2:00-6:00 pm:Jozani-Chwaka Bay National Park
Leaders: Park guides, WCS Zanzibar program representative (tentative)
            Jozani Forest is the largest remnant of the indigenous forest that once covered the island, and is at the center of the island’s only terrestrial nature reserve. The park also contains swamp forest, evergreen thickets, mangroves and salt-tolerant grasslands, and a wide variety of wildlife including, Ader’s duiker, suni antelopes, blue monkeys and the endangered Kirk’s red colubus monkey (Zanzibar endemic). Participants will hike through this unique area, learn about localconservation efforts and get the chance to see rare species.

7:30 pm: Dinner (Archipelagos)

Mon, August 9th – Day 21

7:00 am: Breakfast

8:00 am-12:00 pm: Field Activities: Snorkeling or Spice Tour/hike
Leader(s):  Mmochi and IMS faculty
            Participants will go snorkeling to observe Zanzibar’s coral reef diversity first hand. As an alternative option participants can choose to travel to a spice farm and learn about the exotic spices produced on Zanzibar.

12:30 pm: Packed lunch delivery from Passing Show

1:00-4:00 pm: Visiting Bweleo village in Fumba Peninsula
Leaders:  Dr Nariman Jiddawi, Senior Lecturer & Head of Section, Marine Biology and Resources Management, IMS
            Participants will see first hand the pearl farming and the shell polishing enterprises that benefit women and local communities, get to talk with the producers, and ask additional questions.
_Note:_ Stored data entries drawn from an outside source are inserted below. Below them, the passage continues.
Lemma robust_at_leaf r v0 a t c e x n1 n2 n3 s ca l y n4 : robust i false (at_leaf r v0 a t c e x n1 n2 n3 s ca l y n4).
Proof. unfold at_leaf. robust. Qed.
#[local] Hint Resolve robust_at_leaf : olc.

Lemma at_leaf_seen r v0 a t c e x n1 n2 n3 s ca l y n4 w : at_leaf r v0 a t c e x n1 n2 n3 s ca l y n4 w →
  seen (slot_lock r) v0 w ∧ seen (NodeLock a) x w ∧ seen (NodeLock ca) y w.
Proof. intros [[[[[Hh _] _] _] _] [? _]]. apply here_seen in Hh as [??]. by split_and!. Qed.

Lemma at_leaf_same r v0 a t c e x n1 n2 n3 s ca l y n4 w : at_leaf r v0 a t c e x n1 n2 n3 s ca l y n4 w →
  holds i (slot_lock r) v0 w → holds i (NodeLock a) x w →
  agree c e n1 n2 n3 ∧ n4 = n3 ∧ node_at r a t c n3 w ∧
  edge_at (ChildSlot a s) (PLeaf ca l) (full c n3 ++ [int_byte z (e + prefix_length (get_key_prefix n1))]) w.
Proof.
  intros [[Hr [[_ Hl] _]] [_ H4]] Hh1 Hh2. destruct (reads3_same _ _ _ _ _ _ _ _ _ _ _ Hr Hh1 Hh2) as [Hag Hn].
  split_and!; try apply Hag; try apply Hn.
  - destruct Hr as [_ H3]. by eapply read_same.
  - apply Hl. apply Forall_cons. split; [done|]. by apply Forall_singleton.
Qed.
4:00 – 5:00 pm: Envirovet 2010 Course Wrap-Up
Leader: Val Beasley, Envirovet Director

7:15 pm: Leave Stone Town for dinner

7:30 pm:  Special end of course dinner


7:00 am: Breakfast and time to pack

8:00 am SHARP: Depart for Airport10:10 am: Flight Zanzibar to Dar es Salaam International Airport. 

10:40 am:  Arrive Dar, assemble luggage and transfer to outbound flights.